Figure 8. Lck recruitment analysis.

Figure 8

(a) OT-I Rag1−/− CTL were transduced with wild-type mCherry fused Lck (top row) or mutant LckC20.23A-eGFP (middle row), added to lipid bilayers containing H2-Kb-OVA monomers and ICAM-1(top two rows), or ICAM-1 only (bottom row), and the immune synapses were imaged under TIRF microscopy. Cells can be followed by transmitted light. Lck intensity is shown in false color at selected time points. Scale bar 5 μm. Bottom, intensity line profile of cell interacting with bilayers containing H2-Kb-OVA monomers and ICAM-1 (green) or ICAM-1 only (blue).
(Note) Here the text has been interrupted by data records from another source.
(** X22: on a handle without faults, [Update] succeeds exactly when its
    operations, run one after the other through the adapter's own methods
    ([CreateTable], [DeleteTable], [Get], [Set], [Del], [CmpAndSwap]), all
    return nil, and it then commits the very tables those calls would have
    left; when one of them would fail, [Update] returns an error. *)
Theorem Update_as_methods (db : sql.DB) (tx : Tx) :
  sql.faults db = sql.no_faults →
  match (run_methods db (Operations tx)).2 with
  | None =>
      (sqlite.Update db tx).2 = None ∧
      sql.tables (sqlite.Update db tx).1.1
      = sql.tables (run_methods db (Operations tx)).1
  | Some _ => (sqlite.Update db tx).2 ≠ None
  end.
Proof.
  intros Hfaults.
  pose proof (Update_loop_as_methods
                (sql.mkDB (sql.tables db) (S (sql.open_txs db)) (sql.faults db))
                (Operations tx) db Hfaults) as Hloop.
  unfold sqlite.Update, sql.Begin. rewrite Hfaults. simpl.
  rewrite Hfaults in Hloop.
  destruct (sqlite.Update_loop _ _ (Operations tx)) as [ops [[d e] | sqlTx']];
    simpl in Hloop.
  - by destruct ((run_methods db (Operations tx)).2).
  - destruct Hloop as [-> ->]. done.
Qed.

Lemma Update_as_methods_witness :
  let tx := mkTx [op database.Set_ users bob (B "5") [];
                  op database.CmpAndSwap users alice (B "2") (B "1");
                  op database.Delete users bob [] []] in
  (sqlite.Update db_users tx).2 = None ∧
  sql.tables (sqlite.Update db_users tx).1.1
  = sql.tables (run_methods db_users (Operations tx)).1.
Proof.
  exact (Update_as_methods db_users
           (mkTx [op database.Set_ users bob (B "5") [];
                  op database.CmpAndSwap users alice (B "2") (B "1");
                  op database.Delete users bob [] []]) eq_refl).
Defined.

(** X23: when every operation falls through and the engine then refuses the
    commit, [Update] returns the commit's error as the cause, nothing is
    published, and no transaction is left open.  The transaction is already
    finished when the [rollback] closure runs, so its [Rollback] fails and
    the message is the one of a failed rollback. *)
Theorem Update_commit_failure
    (db : sql.DB) (tx : Tx) (ops' : list Operation) (sqlTx' : sql.Tx) (msg : string) :
  sql.begin_fault (sql.faults db) = None →
  sql.commit_fault (sql.faults db) = Some msg →
  sqlite.Update_loop (sql.mkSqlTx (sql.tables db) false) (sql.Begin db).1 (Operations tx)
  = (ops', inr sqlTx') →
  sqlite.Update db tx
  = (db, mkTx ops',
     Some (Wrapped (Stacked (DriverError msg))
             "UPDATE failed, unable to rollback transaction")).
Proof.
  intros Hbegin Hcommit Hloop.
  unfold sqlite.Update. unfold sql.Begin in *. rewrite Hbegin in *. simpl in *.
  pose proof (Update_loop_open _ _ (sql.mkSqlTx (sql.tables db) false) _ _
                eq_refl Hloop) as Hopen.
  rewrite Hloop. unfold sql.Commit. rewrite Hopen. simpl. rewrite Hcommit. simpl.
  unfold sqlite.rollback, sql.Rollback. simpl. by rewrite db_eta.
Qed.

Lemma Update_commit_failure_witness :
  sqlite.Update
    (sql.mkDB {[ users := {[ alice := B "1" ]} ]} 0
       (sql.mkFaults None (Some "disk full") None))
    (mkTx [op database.Set_ users bob (B "5") []])
  = (sql.mkDB {[ users := {[ alice := B "1" ]} ]} 0
       (sql.mkFaults None (Some "disk full") None),
     mkTx [op database.Set_ users bob (B "5") []],
     Some (Wrapped (Stacked (DriverError "disk full"))
             "UPDATE failed, unable to rollback transaction")).
Proof.
  apply (Update_commit_failure
           (sql.mkDB {[ users := {[ alice := B "1" ]} ]} 0
              (sql.mkFaults None (Some "disk full") None))
           (mkTx [op database.Set_ users bob (B "5") []])
           [op database.Set_ users bob (B "5") []]
           (sql.mkSqlTx (<[users := <[bob := B "5"]> {[ alice := B "1" ]}]>
                           {[ users := {[ alice := B "1" ]} ]}) false)
           "disk full"); reflexivity.
Defined.

(** ** Calls one after the other *)

(** [CmpAndSwap] on an engine without faults, in one equation for each
    outcome. *)
Lemma CmpAndSwap_swaps (db : sql.DB) (bucket key W : bytes) (rows : gmap bytes bytes) :
  sql.faults db = sql.no_faults →
  sql.tables db !! bucket = Some rows →
  sqlite.CmpAndSwap db bucket key (default [] (rows !! key)) W
  = (sql.with_tables db (<[bucket := <[key := W]> rows]> (sql.tables db)),
     (W, true, None)).
Proof.
  intros Hfaults Hrows. destruct db as [t n f]. simpl in *. subst f.
  unfold sqlite.CmpAndSwap, sql.Begin. simpl.
  by rewrite (cmpAndSwap_match (sql.mkSqlTx t false) bucket key rows eq_refl Hrows W).
Qed.

Lemma CmpAndSwap_keeps (db : sql.DB) (bucket key V W : bytes) (rows : gmap bytes bytes) :
  sql.faults db = sql.no_faults →
  sql.tables db !! bucket = Some rows →
  default [] (rows !! key) ≠ V →
  sqlite.CmpAndSwap db bucket key V W = (db, (default [] (rows !! key), false, None)).
Proof.
  intros Hfaults Hrows Hne. destruct db as [t n f]. simpl in *. subst f.
  unfold sqlite.CmpAndSwap, sql.Begin. simpl.
  by rewrite (cmpAndSwap_mismatch (sql.mkSqlTx t false) bucket key rows
                eq_refl Hrows V W Hne).
Qed.

(** X24: a swap is not repeated: after [CmpAndSwap bucket key V W] has
    swapped, with [W] different from [V], the same call made again finds
    [W], returns [(W, false, nil)] and changes nothing. *)
Theorem CmpAndSwap_twice (db : sql.DB) (bucket key V W : bytes) (rows : gmap bytes bytes) :
  sql.faults db = sql.no_faults →
  sql.tables db !! bucket = Some rows →
  rows !! key = Some V →
  V ≠ W →
  (sqlite.CmpAndSwap db bucket key V W).2 = (W, true, None) ∧
  sqlite.CmpAndSwap (sqlite.CmpAndSwap db bucket key V W).1 bucket key V W
  = ((sqlite.CmpAndSwap db bucket key V W).1, (W, false, None)).
Proof.
  intros Hfaults Hrows HV Hne.
  pose proof (CmpAndSwap_swaps db bucket key W rows Hfaults Hrows) as Hfirst.
  rewrite HV in Hfirst. simpl in Hfirst. rewrite Hfirst. simpl. split; [done|].
  pose proof (CmpAndSwap_keeps
                (sql.with_tables db (<[bucket := <[key := W]> rows]> (sql.tables db)))
                bucket key V W (<[key := W]> rows) Hfaults
                (lookup_insert_eq _ _ _)) as Hsecond.
  rewrite lookup_insert_eq in Hsecond. simpl in Hsecond.
  apply Hsecond. congruence.
Qed.

Lemma CmpAndSwap_twice_witness :
  (sqlite.CmpAndSwap db_users users alice (B "1") (B "2")).2 = (B "2", true, None) ∧
  sqlite.CmpAndSwap (sqlite.CmpAndSwap db_users users alice (B "1") (B "2")).1
    users alice (B "1") (B "2")
  = ((sqlite.CmpAndSwap db_users users alice (B "1") (B "2")).1, (B "2", false, None)).
Proof.
  apply (CmpAndSwap_twice db_users users alice (B "1") (B "2") {[ alice := B "1" ]}).
  - reflexivity.
  - exact db_users_table.
  - exact db_users_alice.
  - intros H. vm_compute in H. discriminate H.
Defined.


(** X12.  In a run of [process_video] the call of [frames_to_video] comes
    before every call of [os.remove] or [shutil.rmtree]: the events of a
    run split into a first part without removals and a second part without
    stitching.  No frame is removed while the video is still to be
    stitched. *)
Theorem removals_follow_stitching o w :
  ∃ before after,
    emitted (process_video o) w = before ++ after
    ∧ Forall (λ ev, is_removal ev = false) before
    ∧ Forall (λ ev, is_stitch ev = false) after.
Proof.
  revert w. change (in_two_stages kept unstitched (process_video o)).
  unfold process_video.
  apply in_two_stages_bind_first; [by apply only_pv_pipeline| |].
  { intros [[[[? ?] ?] ?] ?]. apply logs_pv_finish. }
  intros [[[[folder created] frames] Fs] results]. unfold pv_finish.
  apply in_two_stages_bind_second.
  + destruct (render_output_video o); [apply logs_pv_render|apply only_ret].
  + destruct (render_output_video o).
    * apply pv_render_in_two_stages.
    * apply in_two_stages_first, only_ret.
  + intros _. apply only_bind; [|intros _; apply only_ret].
    by apply only_pv_cleanup_extracted.
Qed.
Data are representative of three experiments. (b) Double colocalization analysis of immune synapses from OT-I.ZG.8αLckC.8β.Lck C2023A.R cells interacting with lipid bilayers containing H2-Kb-OVA (left) or H2-Kb-VSV(right) plus ICAM-1. Scale bar 5 μm. Means ± s.e.m. of two separate experiments of Pearson′s coefficient between CD3ζ-eGFP and Lck-C20.23A-mCherry (red squares) or CD3ζ-eGFP and CD8α-Lck-Cerulean (blue circles) were plotted.